Tuesday, February 23, 2010

James Luther Adams (February 21, 2010)

When you live in hard times, in times of war or strife, people begin to question their beliefs. During World War 1 (1914 to 1918) and World War 2 (1939 and 1945 ) the old optimistic liberalism was hard to maintain; how could we believe that all people were at heart truly good in light of all the horrible things happening in the world? Suddenly James Freeman Clarke’s articulation of “The Progress of mankind onward and upward forever” which had been so popular among Unitarians at the end of the 19th century seemed out of touch with the realities of the 20th century.

It was during these times that James Luther Adams helped find a new way for Unitarianism. Adams grew up as so many Unitarians did, in a fundamentalist household. His father was a traveling Baptist preacher, and often took his son “young Luther” along with him when he preached and James played violin for the hymns. Like so many other Unitarians, Adams followed a new road when he went to college (at the University of Minnesota). He became an atheist and a humanist, and eventually found himself at the Unitarian church. There he heard the preaching of John Dietrich, who preached a humanism that was both scientific and religious. A Unitarian professor, Frank Rarig, saw that deep below Adam’s outrage at religion persisted a religious impulse. In an autobiographical essay, Adams recalled that Rarig once told his student that Adam’s problem was that he had never come across a "self-critical religion." That being the case, it is not surprising that Adams found a home in Unitarianism. It was also Rarig who told Adams, much to the young man’s surprise, that he was bound for the ministry. Adam’s friends were shocked when their “raving humanist” friend headed off for Harvard Divinity School in 1924 to be come a Unitarian minister.

Adams’ fist settlement was at the Unitarian church in Salem Massachusetts (1927-34). While he was there, he continued to study, earning a master’s degree in comparative literature from Harvard, and then teaching in the English department at Boston University (1929-32). During this time there was a labor strike at the local textile mill. Workers, managers and the mill’s owners attended his church. The press was not covering the strike, so Adams used his pulpit to call for a public airing of grievances, which lead to press coverage and eventually a settlement between labor and management. Adams put to action his belief that if the liberal church did not stand up for the oppressed, if they were too bogged down in individualism to work for social justice, they were passively acting to maintain the status quo.

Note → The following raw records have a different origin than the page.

(* ===== verification/Authn.v ===== *)
(** Model of [src/pkg/authn]: identities, the static, anonymous and webhook authenticators and
    their chain.  SSH public keys, their parsing and their fingerprints belong to
    [golang.org/x/crypto/ssh] and are parameters; the webhook's HTTP exchange is a parameter that
    returns the decoded response. *)

From S2P Require Import Prelude GoStrings GoStrconv Target.

Record UserInfo := mkUser {
  user_ID : string;
  user_Name : string;
  user_Email : string;
  user_EmailVerified : bool;
  user_Groups : list string;
  user_Extra : gmap string (list string);
}.

Record AuthenticateInfo := mkAuthInfo {
  info_User : UserInfo;
  info_Method : string;
  info_TargetHints : list Hint;
  info_Extra : gmap string (list string);
}.

Record AuthorizedKeyEntry := mkKeyEntry {
  ke_Subject : string; ke_PublicKey : string; ke_Groups : list string }.
Record PasswordEntry := mkPasswordEntry {
  pe_Subject : string; pe_Password : string; pe_Groups : list string }.

(** The golang.org/x/crypto/ssh operations on public keys. *)
Class SSHKeys := {
  PublicKey : Type;
  ParseAuthorizedKey : string → result PublicKey;
  MarshalKey : PublicKey → string;
  MarshalAuthorizedKey : PublicKey → string;
  FingerprintSHA256 : PublicKey → string;
}.

Definition ParseAuthorizedKeyEntry (value : string) : result AuthorizedKeyEntry :=
  match Cut value "=" with
  | Some (subject, publicKey) =>
      if bool_decide (subject = "") || bool_decide (publicKey = "")
      then Err (Errorf "authorized key must be subject=authorized_keys-line" [])
      else Ok (mkKeyEntry subject publicKey [])
  | None => Err (Errorf "authorized key must be subject=authorized_keys-line" [])
  end.

Definition ParsePasswordEntry (value : string) : result PasswordEntry :=
  match Cut value "=" with
  | Some (subject, password) =>
      if bool_decide (subject = "") || bool_decide (password = "")
      then Err (Errorf "password must be subject=password" [])
      else Ok (mkPasswordEntry subject password [])
  | None => Err (Errorf "password must be subject=password" [])
  end.

Section Authn.
Context `{SSHKeys}.

(** [SSHAuthenticator]. *)
Record SSHAuthenticator := mkAuthenticator {
  AuthenticateBasic : string → string → result AuthenticateInfo;
  AuthenticatePublicKey : string → PublicKey → result AuthenticateInfo;
}.

(** The loop shared by both methods of [Chain]. *)
Fixpoint chain_try (attempts : list (result AuthenticateInfo)) : result AuthenticateInfo :=
  match attempts with
  | [] => Err (ESentinel authn_ErrNotProvided)
  | Ok info :: _ => Ok info
  | Err e :: rest => if errors_Is e authn_ErrNotProvided then chain_try rest else Err e
  end.
Definition authn_Chain (authenticators : list SSHAuthenticator) : SSHAuthenticator := {|
  AuthenticateBasic username password :=
    chain_try ((fun a => AuthenticateBasic a username password) <$> authenticators);
  AuthenticatePublicKey username pubkey :=
    chain_try ((fun a => AuthenticatePublicKey a username pubkey) <$> authenticators);
|}.

(** [anonymous.go] *)
Definition AnonymousUserName := "anonymous".
Definition anonymousInfo : AuthenticateInfo :=
  mkAuthInfo (mkUser "" AnonymousUserName "" false [] ∅) "anonymous" [] ∅.
Definition Anonymous : SSHAuthenticator := {|
  AuthenticateBasic _ _ := Ok anonymousInfo;
  AuthenticatePublicKey _ _ := Ok anonymousInfo;
|}.

(** [password.go] *)
Definition static_info (subject method : string) (groups : list string) : AuthenticateInfo :=
  mkAuthInfo (mkUser "" subject subject false groups ∅) method [] ∅.
Fixpoint static_passwords (entries : list PasswordEntry) : result (list (AuthenticateInfo * string)) :=
  match entries with
  | [] => Ok []
  | e :: es =>
      if bool_decide (pe_Subject e = "") || bool_decide (pe_Password e = "")
      then Err (Errorf "password entry requires subject and password" [])
      else parsed ← static_passwords es;
           Ok ((static_info (pe_Subject e) "password" (pe_Groups e), pe_Password e) :: parsed)
  end.
Definition StaticPassword_AuthenticateBasic (entries : list (AuthenticateInfo * string))
    (username password : string) : result AuthenticateInfo :=
  match find_first (fun e => bool_decide (e.2 = password)) entries with
  | Some e => Ok e.1
  | None => Err (Wrapf "%w: password rejected" [] (ESentinel authn_ErrNotProvided))
  end.
Definition NewStaticPasswordAuthenticator (entries : list PasswordEntry)
    : result SSHAuthenticator :=
  parsed ← static_passwords entries;
  Ok {| AuthenticateBasic := StaticPassword_AuthenticateBasic parsed;
        AuthenticatePublicKey _ _ := Err (ESentinel authn_ErrNotProvided) |}.

(** [publickey.go] *)
Fixpoint static_keys (entries : list AuthorizedKeyEntry) : result (list (AuthenticateInfo * string)) :=
  match entries with
  | [] => Ok []
  | e :: es =>
      match ParseAuthorizedKey (ke_PublicKey e) with
      | Err err => Err (Wrapf "parse authorized key for %q: %w" [ke_Subject e] err)
      | Ok key => parsed ← static_keys es;
                  Ok ((static_info (ke_Subject e) "publickey" (ke_Groups e), MarshalKey key) :: parsed)
      end
  end.
Definition StaticKey_AuthenticatePublicKey (entries : list (AuthenticateInfo * string))
    (username : string) (pubkey : PublicKey) : result AuthenticateInfo :=
  match find_first (fun e => bool_decide (e.2 = MarshalKey pubkey)) entries with
  | Some e => Ok e.1
  | None => Err (Wrapf "%w: public key %s" [FingerprintSHA256 pubkey]
                   (ESentinel authn_ErrNotProvided))
  end.
Definition NewStaticPublicKeyAuthenticator (entries : list AuthorizedKeyEntry)
    : result SSHAuthenticator :=
  parsed ← static_keys entries;
  Ok {| AuthenticateBasic _ _ := Err (ESentinel authn_ErrNotProvided);
        AuthenticatePublicKey := StaticKey_AuthenticatePublicKey parsed |}.

(** [webhook.go] *)
Definition WebhookCredentialPassword := "password".
Definition WebhookCredentialPublicKey := "publickey".
Record WebhookAuthenticateRequest := mkWebhookRequest {
  wr_Type : string;
  wr_SSHUser : string;
  wr_Password : option string;
  wr_PublicKey : option (string * string);
}.
Record WebhookTargetHint := mkWebhookHint {
  wh_Kind : string;
  wh_Options : list TOption;
  wh_Extra : gmap string (list string);
}.
Record WebhookAuthenticateResponse := mkWebhookResponse {
  wres_Authenticated : bool;
  wres_User : UserInfo;
  wres_Method : string;
  wres_TargetHints : list WebhookTargetHint;
  wres_Reason : string;
  wres_Error : string;
}.

Definition targetHintsFromWebhook (values : list WebhookTargetHint) : list Hint :=
  (fun v => mkHint (wh_Kind v) ((fun o => mkOption (Key o) (Value o)) <$> wh_Options v)
              (default [] (wh_Extra v !! "aliases"))) <$> values.

Section Webhook.
Context (Post : WebhookAuthenticateRequest → result WebhookAuthenticateResponse).

Definition webhook_authenticate (req : WebhookAuthenticateRequest) : result AuthenticateInfo :=
  resp ← Post req;
  if bool_decide (wres_Error resp ≠ "")
  then Err (Errorf "webhook authentication error: %s" [wres_Error resp])
  else if negb (wres_Authenticated resp)
  then Err (Errorf "%s" [if bool_decide (wres_Reason resp = "")
                         then "webhook authentication rejected" else wres_Reason resp])
  else if bool_decide (user_Name (wres_User resp) = "")
  then Err (Errorf "webhook authentication response requires user.name" [])
  else Ok (mkAuthInfo (wres_User resp)
             (if bool_decide (wres_Method resp = "") then "webhook" else wres_Method resp)
             (targetHintsFromWebhook (wres_TargetHints resp)) ∅).

Definition WebhookAuthenticator : SSHAuthenticator := {|
  AuthenticateBasic username password :=
    webhook_authenticate (mkWebhookRequest WebhookCredentialPassword username (Some password) None);
  AuthenticatePublicKey username pubkey :=
    webhook_authenticate (mkWebhookRequest WebhookCredentialPublicKey username None
      (Some (TrimSpace (MarshalAuthorizedKey pubkey), FingerprintSHA256 pubkey)));
|}.
End Webhook.

(** ** Properties *)

Lemma chain_try_Ok attempts info :
  chain_try attempts = Ok info ↔
  ∃ i, attempts !! i = Some (Ok info) ∧
    ∀ j, j < i → ∃ e, attempts !! j = Some (Err e) ∧ errors_Is e authn_ErrNotProvided = true.
Proof.
  induction attempts as [|[info'|e] rest IH]; simpl.
  - split; [done|]. by intros (i & ? & _).
  - split.
    + intros [= ->]. exists 0. split; [done|]. intros; lia.
    + intros ([|i] & Hi & Hall); [by simplify_eq/=|].
      destruct (Hall 0) as (e & He & _); [lia|done].
  - destruct (errors_Is e authn_ErrNotProvided) eqn:He; [rewrite IH; split|split].
    + intros (i & Hi & Hall). exists (S i). split; [done|].
      intros [|j] Hj; [by exists e|]. apply Hall. lia.
    + intros ([|i] & Hi & Hall); [done|]. exists i. split; [done|].
      intros j Hj. apply (Hall (S j)). lia.
    + done.
    + intros ([|i] & Hi & Hall); [done|]. destruct (Hall 0) as (e' & He' & ?); [lia|].
      simplify_eq/=. congruence.
Qed.

(** A chain of authenticators accepts a password with identity [info] exactly when one
    authenticator accepts it with [info] and every earlier one answered [ErrNotProvided]; in
    particular an authenticator that rejects the credential with any other error stops the chain,
    and an empty chain accepts nothing. *)
Theorem authn_Chain_first_accept authenticators username password info :
  AuthenticateBasic (authn_Chain authenticators) username password = Ok info ↔
  ∃ i a, authenticators !! i = Some a ∧ AuthenticateBasic a username password = Ok info ∧
    ∀ j b, j < i → authenticators !! j = Some b →
      ∃ e, AuthenticateBasic b username password = Err e ∧
           errors_Is e authn_ErrNotProvided = true.
Proof.
  simpl. rewrite chain_try_Ok. setoid_rewrite list_lookup_fmap. split.
  - intros (i & Hi & Hall). apply fmap_Some in Hi as (a & Ha & Hacc).
    exists i, a. split_and!; [done..|]. intros j b Hj Hb.
    destruct (Hall j Hj) as (e & He & ?). rewrite Hb in He. simplify_eq/=. eauto.
  - intros (i & a & Ha & Hacc & Hall). exists i. rewrite Ha. simpl. split; [by f_equal|].
    intros j Hj. destruct (lookup_lt_is_Some_2 authenticators j) as [b Hb].
    { apply lookup_lt_Some in Ha. lia. }
    destruct (Hall j b Hj Hb) as (e & He & ?). rewrite Hb. simpl. exists e. by rewrite He.
Qed.

Lemma static_passwords_Ok entries parsed :
  static_passwords entries = Ok parsed →
  parsed = (fun e => (static_info (pe_Subject e) "password" (pe_Groups e), pe_Password e)) <$> entries
  ∧ Forall (fun e => pe_Subject e ≠ "" ∧ pe_Password e ≠ "") entries.
Proof.
  revert parsed. induction entries as [|e es IH]; intros parsed; simpl.
  - intros [= <-]. by split.
  - destruct (bool_decide (pe_Subject e = "") || bool_decide (pe_Password e = "")) eqn:Hb; [done|].
    breflect. intros Hr. apply result_bind_Ok in Hr as (p & Hp & [= <-]).
    destruct (IH p Hp) as [-> Hall]. split; [done|]. by constructor.
Qed.

(** Static passwords.  The authenticator built from a valid configuration accepts exactly
    the configured passwords, with the identity of the first entry that has the password and
    whatever the SSH user name; it never accepts the empty password and never a public key, and a
    rejection lets the chain continue. *)
Theorem StaticPassword_exact entries a username password :
  NewStaticPasswordAuthenticator entries = Ok a →
  (∀ info, AuthenticateBasic a username password = Ok info ↔
     password ≠ "" ∧
     ∃ i e, entries !! i = Some e ∧ pe_Password e = password ∧
       info = static_info (pe_Subject e) "password" (pe_Groups e) ∧
       ∀ j e', j < i → entries !! j = Some e' → pe_Password e' ≠ password) ∧
  (∀ err, AuthenticateBasic a username password = Err err → errors_Is err authn_ErrNotProvided = true) ∧
  (∀ key, AuthenticatePublicKey a username key = Err (ESentinel authn_ErrNotProvided)).
Proof.
  unfold NewStaticPasswordAuthenticator. intros Ha.
  apply result_bind_Ok in Ha as (parsed & Hp & [= <-]). simpl.
  destruct (static_passwords_Ok _ _ Hp) as [-> Hne]. rewrite Forall_forall in Hne.
  unfold StaticPassword_AuthenticateBasic, find_first. split_and!; [intros info| |done].
  - destruct (find_index _ _) as [[i x]|] eqn:Hf; simpl.
    + apply find_index_Some in Hf as (Hi & Hx & Hmin). breflect.
      rewrite list_lookup_fmap in Hi. apply fmap_Some in Hi as (e & Hi & ->). simpl in *.
      assert (∀ j e', j < i → entries !! j = Some e' → pe_Password e' ≠ password) as Hmin'.
      { intros j e' Hj He' Hpe.
        specialize (Hmin j (static_info (pe_Subject e') "password" (pe_Groups e'), pe_Password e') Hj).
        rewrite list_lookup_fmap, He' in Hmin. specialize (Hmin eq_refl). by breflect. }
      split.
      * intros [= <-]. split; [|by eauto 10].
        subst password. apply Hne. by eapply list_elem_of_lookup_2.
      * intros (_ & k & e' & Hk & Hpe & -> & Hmin2).
        destruct (Nat.lt_trichotomy i k) as [Hlt|[->|Hlt]]; [|by simplify_eq|].
        -- by destruct (Hmin2 i e Hlt Hi).
        -- by destruct (Hmin' k e' Hlt Hk).
    + apply find_index_None in Hf. split; [done|]. intros (_ & i & e & Hi & Hpe & _).
      rewrite Forall_fmap, Forall_forall in Hf. specialize (Hf e). simpl in Hf.
      rewrite bool_decide_eq_true_2 in Hf by done. discriminate Hf.
      by eapply list_elem_of_lookup_2.
  - intros err. case_match; [done|]. by intros [= <-].
Qed.
End Authn.

(** Toy keys, for witnesses: a key is its authorized_keys line. *)
Definition toy_keys : SSHKeys := {|
  PublicKey := string;
  ParseAuthorizedKey s := if bool_decide (s = "") then Err (EExternal "no key") else Ok s;
  MarshalKey s := s;
  MarshalAuthorizedKey s := s;
  FingerprintSHA256 s := "SHA256:" +:+ s;
|}.

Lemma StaticPassword_exact_witness :
  ∃ a : @SSHAuthenticator toy_keys,
    NewStaticPasswordAuthenticator [mkPasswordEntry "alice" "pw" ["dev"]] = Ok a ∧
    AuthenticateBasic a "ns.pod" "pw" = Ok (static_info "alice" "password" ["dev"]).
Proof.
  eexists. split; [reflexivity|].
  apply (proj2 (proj1 (@StaticPassword_exact toy_keys [mkPasswordEntry "alice" "pw" ["dev"]] _
    "ns.pod" "pw" eq_refl) _)).
  split; [done|]. exists 0, (mkPasswordEntry "alice" "pw" ["dev"]).
  split_and!; [done..|]. intros; lia.
Defined.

In 1935, Adams was invited to join the faculty at the UU seminary the Meadville/Lombard theological school. He accepted, but asked for a year to study in Europe before he began. Arriving in Europe in 1935, Adams witnessed the Nazi government in action. He was part of the Underground church movement, and was on one occasion questioned by the Gestapo, at risk of imprisonment for his actions. While in German Adams used his home movie camera to film great leaders like Karl Barth and Albert Schweitzer who worked with the church-related resistance groups, and also the pro-Nazi leaders of the Christian Church. By the time he came back to the US, he was more convinced than ever that any church which could stand by and passively let such oppression happen, was irrelevant and impotent.

Adams was at Meadville/Lombard from 1936-1943 where he trained a generation of students for the ministry He then taught at University of Chicago from 1943-1956. While there he was a founding member and leader of the Independent Voters of Illinois whose mission is to increase voter registration and voter education in Illinois, and to be activists toward creating a more open and honest government. The organization is still working to create savvy voters and honest government today.

In 1957 Adams went to teach at Harvard Divinity School, and after retiring from Harvard in 1968 due to their mandatory retirement policy, continued teaching at Andover Newton (an ecumenical seminary where many UU ministers are trained). Adams was a brilliant teacher, attracting students from diverse faith traditions. He loved interdisciplinary conversations, even holding seminars on religion and law, and religion and business.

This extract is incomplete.